■ DATA UNDER STUDY ■
(** Every string field of a mapping of [obj] that contains a catalog name
    has a record from [source] under that name. *)
Definition values_recorded (source : text) (obj : json) (L : ledger) : Prop :=
  forall node key s f,
    reachable (JDict node) obj -> In (key, JStr s) node ->
    In f INJECTED_FAULTS -> contains (faultName f) s = true ->
    has_source source (KStr (faultName f)) L.

(** The entries of the folder whose content is analysed: the [*.py] files
    other than the package files and the utility module. *)
Definition analysed (name : text) : bool :=
  endswith ".py" name &&
  negb (startswith "__" name || text_eqb name "em_test_utils.py").

(** The warnings of the unreadable files among them, in folder order. *)
Definition read_warnings (folder : list (text * file_read)) : list text :=
  flat_map
    (fun file =>
       match snd file with
       | Unreadable e =>
           if analysed (fst file)
           then ["Warning: Error reading " ++ fst file ++ ": " ++ e]
           else []
       | Content _ => []
       end)
    folder.

(** A record of the text scanner for one of the analysed files of the
    folder. *)
Definition folder_record (now : text) (folder : list (text * file_read))
    (k : pykey) (d : detection) : Prop :=
  exists name content,
    In (name, Content content) folder /\ analysed name = true /\
    text_record now name k d.

(** The files whose test cases are counted: [EvoMaster_*.py]. *)
Definition counted (name : text) : bool :=
  startswith "EvoMaster_" name && endswith ".py" (skipn 10 name).

(** The span of a match. *)
Definition span (m : re_match) : nat * nat := (m_start m, m_end m).

(** The number of test methods of a file as the locator sees them, and
    none for a file that cannot be read. *)
Definition test_methods (r : file_read) : nat :=
  match r with
  | Content content => length (finditer test_def_re content)
  | Unreadable _ => 0
  end.

(** An artifact with no trigger of the text heuristics: it contains no
    catalog fault name, the guard of the marker heuristic fails, and none
    of the catalog's API paths occurs in it. *)
Definition path_absent (content api : text) : bool :=
  match split_once api with
  | Some (_, path) =>
      match compile (path_pattern path) with
      | Some rx => negb (search rx content)
      | None => false
      end
  | None => false
  end.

■ ABOUT THIS TASK ■
Repeat the material above in full. Change no word.

■ WRITTEN RESPONSE ■
(** Every string field of a mapping of [obj] that contains a catalog name
    has a record from [source] under that name. *)
Definition values_recorded (source : text) (obj : json) (L : ledger) : Prop :=
  forall node key s f,
    reachable (JDict node) obj -> In (key, JStr s) node ->
    In f INJECTED_FAULTS -> contains (faultName f) s = true ->
    has_source source (KStr (faultName f)) L.

(** The entries of the folder whose content is analysed: the [*.py] files
    other than the package files and the utility module. *)
Definition analysed (name : text) : bool :=
  endswith ".py" name &&
  negb (startswith "__" name || text_eqb name "em_test_utils.py").

(** The warnings of the unreadable files among them, in folder order. *)
Definition read_warnings (folder : list (text * file_read)) : list text :=
  flat_map
    (fun file =>
       match snd file with
       | Unreadable e =>
           if analysed (fst file)
           then ["Warning: Error reading " ++ fst file ++ ": " ++ e]
           else []
       | Content _ => []
       end)
    folder.

(** A record of the text scanner for one of the analysed files of the
    folder. *)
Definition folder_record (now : text) (folder : list (text * file_read))
    (k : pykey) (d : detection) : Prop :=
  exists name content,
    In (name, Content content) folder /\ analysed name = true /\
    text_record now name k d.

(** The files whose test cases are counted: [EvoMaster_*.py]. *)
Definition counted (name : text) : bool :=
  startswith "EvoMaster_" name && endswith ".py" (skipn 10 name).

(** The span of a match. *)
Definition span (m : re_match) : nat * nat := (m_start m, m_end m).

(** The number of test methods of a file as the locator sees them, and
    none for a file that cannot be read. *)
Definition test_methods (r : file_read) : nat :=
  match r with
  | Content content => length (finditer test_def_re content)
  | Unreadable _ => 0
  end.

(** An artifact with no trigger of the text heuristics: it contains no
    catalog fault name, the guard of the marker heuristic fails, and none
    of the catalog's API paths occurs in it. *)
Definition path_absent (content api : text) : bool :=
  match split_once api with
  | Some (_, path) =>
      match compile (path_pattern path) with
      | Some rx => negb (search rx content)
      | None => false
      end
  | None => false
  end.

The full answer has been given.